Start of LISTED RECORDS
Definition add_log (l : Log) (d : BlockMainData) : BlockMainData := mkMain (bmLogs d ++ [l]) (bmTraces d) (bmIntervals d) (bmExact d) (bmHeader d).
Definition add_trace (t : Trace) (d : BlockMainData) : BlockMainData := mkMain (bmLogs d) (bmTraces d ++ [t]) (bmIntervals d) (bmExact d) (bmHeader d).

(** ** Links *)

Definition linkIndex (links : list BlockLink) : gmap Z BlockLink := foldl (fun dict link => <[blNumber link := link]> dict) ∅ links.

Definition checkLinksReachEnd (links : list BlockLink) (end_ : Z) : unit + EvmErr :=
  match last links with
  | Some link => if blNumber link <? end_ then inr (Retryable "the endpoint's head is behind, will retry") else inl ()
  | None => inl ()
  end.

Definition emptyEntriesFromLinks (links : list BlockLink) : gmap Z BlockMainData :=
  foldl (fun result link => <[blNumber link := with_header (headerFromLink link)]> result) ∅ links.

(** The zero trace, read from a JSON null, has no [Raw] to patch. *)
Definition setTraceBlockHash (t : Trace) (blockHash : string) : Trace + EvmErr :=
  if bool_decide (trRaw t = EmptyString) then inr (Retryable "patch blockHash into trace failed")
  else inl (mkTrace (trRaw t) (Some blockHash) (trBlockNumber t) blockHash (trTransactionHash t) (trTransactionIndex t) (trError t) (trAddress t) (trSignature t)).

Definition checkTipCovered (entries : gmap Z BlockMainData) (end_ : Z) : unit + EvmErr :=
  match entries !! end_ with
  | Some entry => match bmHeader entry with Some _ => inl () | None => inr (Retryable "the Ex response did not cover the tip, will retry") end
  | None => inr (Retryable "the Ex response did not cover the tip, will retry")
  end.

Definition checkTracesBlockHash (traces : list Trace) (blockHash : string) : unit + EvmErr :=
  if bool_decide (blockHash = EmptyString) then inl ()
  else if forallb (fun t => bool_decide (trBlockHash t = blockHash)) traces then inl ()
  else inr (Retryable "the endpoint answered from a different fork, will retry").

(** The loop that sets the hash of every trace. *)
Fixpoint set_hashes (hash : string) (traces : list Trace) : list Trace + EvmErr :=
  match traces with
  | [] => inl []
  | t :: rest => let? t' := setTraceBlockHash t hash in let? l := set_hashes hash rest in inl (t' :: l)
  end.

Definition tracesFromExForBlock (resp : ExResponse Trace) (blockNumber : Z) (blockHash : string) : list Trace + EvmErr :=
  let? links := Links (exPart resp) in
  match linkIndex links !! blockNumber with
  | None => let? _ := checkTracesBlockHash (exItems resp) blockHash in inl (exItems resp)
  | Some link =>
      if negb (bool_decide (blockHash = EmptyString)) && negb (bool_decide (blHash link = blockHash))
      then inr (Retryable "the endpoint answered from a different fork, will retry")
      else set_hashes (blHash link) (exItems resp)
  end.

(** [errgroup] over the blocks of a range. *)
Fixpoint each_block {A} (f : Z -> A + EvmErr) (blocks : list Z) : gmap Z A + EvmErr :=
  match blocks with
  | [] => inl ∅
  | bn :: rest => let? a := f bn in let? m := each_block f rest in inl (<[bn := a]> m)
  end.

Section Queries.
Context `{Client}.

(** The limits come from the environment. *)
Context (ethGetLogsMaxAddressLen ethGetLogsMaxTopicLen : Z).

(** ** Logs *)

(** A set that is too big is not sent: the logs are filtered afterwards. *)
Definition bounded (limit : Z) (s : list string) : list string := if limit <? Z.of_nat (length s) then [] else s.

(** Adds the logs to the entries of their blocks, with the identity the link gives. *)
Definition place_log (dict : gmap Z BlockLink) (result : gmap Z BlockMainData) (lg : Log) : gmap Z BlockMainData :=
  let lg := match dict !! lBlockNumber lg with Some link => set_block (blHash link) (blTimestamp link) lg | None => lg end in
  <[lBlockNumber lg := add_log lg (default no_main (result !! lBlockNumber lg))]> result.

Definition buildLogEntriesFromEx (req : LogRequirement) (resp : ExResponse Log) (end_ : Z) : gmap Z BlockMainData + EvmErr :=
  let? links := Links (exPart resp) in
  let? _ := checkLinksReachEnd links end_ in
  let? logs := FilterLogs (exItems resp) [lrFilter req] in
  inl (foldl (place_log (linkIndex links)) (emptyEntriesFromLinks links) logs).

Definition tip_logs (req : LogRequirement) (address : list string) (topics : list (list string)) (bn : Z) : BlockMainData + EvmErr :=
  let? h := cl_GetHeader bn in
  let? logs :=
    (match cl_GetLogsByBlockHash (ehHash h) address topics with
     | inr MethodNotSupported => cl_GetLogs bn bn address topics
     | r => r
     end) in
  let? logs := FilterLogs logs [lrFilter req] in
  inl (mkMain logs [] [] false (Some h)).

Definition fetchLogsAtTip (req : LogRequirement) (start end_ : Z) (address : list string) (topics : list (list string)) : gmap Z BlockMainData + EvmErr :=
  each_block (tip_logs req address topics) (seqZ start (end_ - start + 1)).

(** The query of the fetcher that [BuildLogFetcher] makes. *)
Definition log_query (req : LogRequirement) (start end_ : Z) (latest : BlockHeader) : gmap Z BlockMainData + EvmErr :=
  let address := bounded ethGetLogsMaxAddressLen (lfAddress (lrFilter req)) in
  let topics := map (bounded ethGetLogsMaxTopicLen) (lfTopics (lrFilter req)) in
  match cl_GetLogsEx start end_ address topics with
  | inl resp =>
      let? entries := buildLogEntriesFromEx req resp end_ in
      let? _ := (if end_ =? GetBlockNumber latest then checkTipCovered entries end_ else inl ()) in
      inl entries
  | inr MethodNotSupported =>
      if end_ =? GetBlockNumber latest then fetchLogsAtTip req start end_ address topics
      else
        let? allLogs := cl_GetLogs start end_ address topics in
        let? allLogs := FilterLogs allLogs [lrFilter req] in
        inl (with_logs <$> Group lBlockNumber allLogs)
  | inr e => inr e
  end.

(** ** Traces *)

(** The loop over the traces of an Ex answer. *)
Fixpoint place_traces (filter_of : TraceFilter) (dict : gmap Z BlockLink) (result : gmap Z BlockMainData) (traces : list Trace) : gmap Z BlockMainData + EvmErr :=
  match traces with
  | [] => inl result
  | t :: rest =>
      let? t := (match dict !! trBlockNumber t with Some link => setTraceBlockHash t (blHash link) | None => inl t end) in
      place_traces filter_of dict
        (if TraceFilter_Check filter_of t then <[trBlockNumber t := add_trace t (default no_main (result !! trBlockNumber t))]> result else result) rest
  end.

Definition buildTraceEntriesFromEx (req : TraceRequirement) (resp : ExResponse Trace) (end_ : Z) : gmap Z BlockMainData + EvmErr :=
  let? links := Links (exPart resp) in
  let? _ := checkLinksReachEnd links end_ in
  place_traces (trFilter req) (linkIndex links) (emptyEntriesFromLinks links) (exItems resp).

Definition tip_traces (req : TraceRequirement) (bn : Z) : BlockMainData + EvmErr :=
  let? h := cl_GetHeader bn in
  let? traces := cl_GetTraces bn bn (tfAddress (trFilter req)) in
  if forallb (fun t => bool_decide (trBlockHash t = ehHash h)) traces
  then inl (mkMain [] (filter (fun t => TraceFilter_Check (trFilter req) t = true) traces) [] false (Some h))
  else inr (Retryable "the endpoint answered from a different fork, will retry").

Definition fetchTracesAtTip (req : TraceRequirement) (start end_ : Z) : gmap Z BlockMainData + EvmErr :=
  each_block (tip_traces req) (seqZ start (end_ - start + 1)).

Definition trace_query (req : TraceRequirement) (start end_ : Z) (latest : BlockHeader) : gmap Z BlockMainData + EvmErr :=
  match cl_GetTracesEx start end_ (tfAddress (trFilter req)) with
  | inl resp =>
      let? entries := buildTraceEntriesFromEx req resp end_ in
      let? _ := (if end_ =? GetBlockNumber latest then checkTipCovered entries end_ else inl ()) in
      inl entries
  | inr MethodNotSupported =>
      if end_ =? GetBlockNumber latest then fetchTracesAtTip req start end_
      else
        let? allTraces := cl_GetTraces start end_ (tfAddress (trFilter req)) in
        inl (with_traces <$> Group trBlockNumber (filter (fun t => TraceFilter_Check (trFilter req) t = true) allTraces))
  | inr e => inr e
  end.

(** ** Intervals *)

Definition header_times (n : Z) : Z + EvmErr := let? h := cl_GetHeader n in inl (ehTime h).

Definition interval_query (first : Z) (req : IntervalRequirement) (start end_ : Z) (latest : BlockHeader) : Outcome (gmap Z BlockMainData + EvmErr) :=
  let! r := QueryInterval header_times start end_ first latest req in
  Ok (let? bns := r in
      inl (foldl (fun result bn => <[bn := mkMain [] [] [rConfig req] false None]> result) ∅ bns)).
End Queries.

(** ** All the data of a block *)

Record DataRequirement : Type := mkData {
  drLog : list LogRequirement;
  drTrace : list TraceRequirement;
  drInterval : list IntervalRequirement;
  drExact : list Z
}.

(** The loop of the merge function over the data of the fetchers. *)
Fixpoint merge_boxes (data : BlockMainData) (from : list BlockMainData) : BlockMainData * option string :=
  match from with
  | [] => (data, None)
  | box :: rest =>
      let d hdr := mkMain (bmLogs data ++ bmLogs box) (bmTraces data ++ bmTraces box) (bmIntervals data ++ bmIntervals box) (bmExact data) hdr in
      match bmHeader box, bmHeader data with
      | None, _ => merge_boxes (d (bmHeader data)) rest
      | Some h, None => merge_boxes (d (Some h)) rest
      | Some h, Some h0 =>
          if negb (bool_decide (ehHash h0 = ehHash h)) || negb (bool_decide (ehParent h0 = ehParent h))
          then (d (Some h0), Some "fetchers disagree on the identity of a block"%string)
          else merge_boxes (d (Some h0)) rest
      end
  end.

(** The merge function of [BuildBlockMainDataFetcher]. *)
Definition merge_main (exact : gset Z) (bn : Z) (from : list BlockMainData) : option BlockMainData * option string :=
  let ex := bool_decide (bn ∈ exact) in
  match merge_boxes (mkMain [] [] [] ex None) from with
  | (_, Some e) => (None, Some e)
  | (d, None) => (if (0 <? Z.of_nat (length from)) || ex then Some d else None, None)
  end.

(** The requirements the fetchers are made for. *)
Definition merge_requirements_of (sortSlice : (IntervalRequirement -> IntervalRequirement -> bool) -> list IntervalRequirement -> list IntervalRequirement)
    (req : DataRequirement) (current : Z) : Outcome DataRequirement :=
  let! l := MergeLogRequirements current (drLog req) in
  let! t := MergeTraceRequirement current (drTrace req) in
  Ok (mkData l t (MergeIntervalRequirements sortSlice (drInterval req)) (drExact req)).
End of LISTED RECORDS
Please reproduce the lines from the line with "if end_ =? GetBlockNumber latest then fetchLogsAtTip" to the line with "Definition fetchTracesAtTip (req", both ends included, exactly as they appear above.

SOLUTION TO THIS PROBLEM:
      if end_ =? GetBlockNumber latest then fetchLogsAtTip req start end_ address topics
      else
        let? allLogs := cl_GetLogs start end_ address topics in
        let? allLogs := FilterLogs allLogs [lrFilter req] in
        inl (with_logs <$> Group lBlockNumber allLogs)
  | inr e => inr e
  end.

(** ** Traces *)

(** The loop over the traces of an Ex answer. *)
Fixpoint place_traces (filter_of : TraceFilter) (dict : gmap Z BlockLink) (result : gmap Z BlockMainData) (traces : list Trace) : gmap Z BlockMainData + EvmErr :=
  match traces with
  | [] => inl result
  | t :: rest =>
      let? t := (match dict !! trBlockNumber t with Some link => setTraceBlockHash t (blHash link) | None => inl t end) in
      place_traces filter_of dict
        (if TraceFilter_Check filter_of t then <[trBlockNumber t := add_trace t (default no_main (result !! trBlockNumber t))]> result else result) rest
  end.

Definition buildTraceEntriesFromEx (req : TraceRequirement) (resp : ExResponse Trace) (end_ : Z) : gmap Z BlockMainData + EvmErr :=
  let? links := Links (exPart resp) in
  let? _ := checkLinksReachEnd links end_ in
  place_traces (trFilter req) (linkIndex links) (emptyEntriesFromLinks links) (exItems resp).

Definition tip_traces (req : TraceRequirement) (bn : Z) : BlockMainData + EvmErr :=
  let? h := cl_GetHeader bn in
  let? traces := cl_GetTraces bn bn (tfAddress (trFilter req)) in
  if forallb (fun t => bool_decide (trBlockHash t = ehHash h)) traces
  then inl (mkMain [] (filter (fun t => TraceFilter_Check (trFilter req) t = true) traces) [] false (Some h))
  else inr (Retryable "the endpoint answered from a different fork, will retry").

Definition fetchTracesAtTip (req : TraceRequirement) (start end_ : Z) : gmap Z BlockMainData + EvmErr :=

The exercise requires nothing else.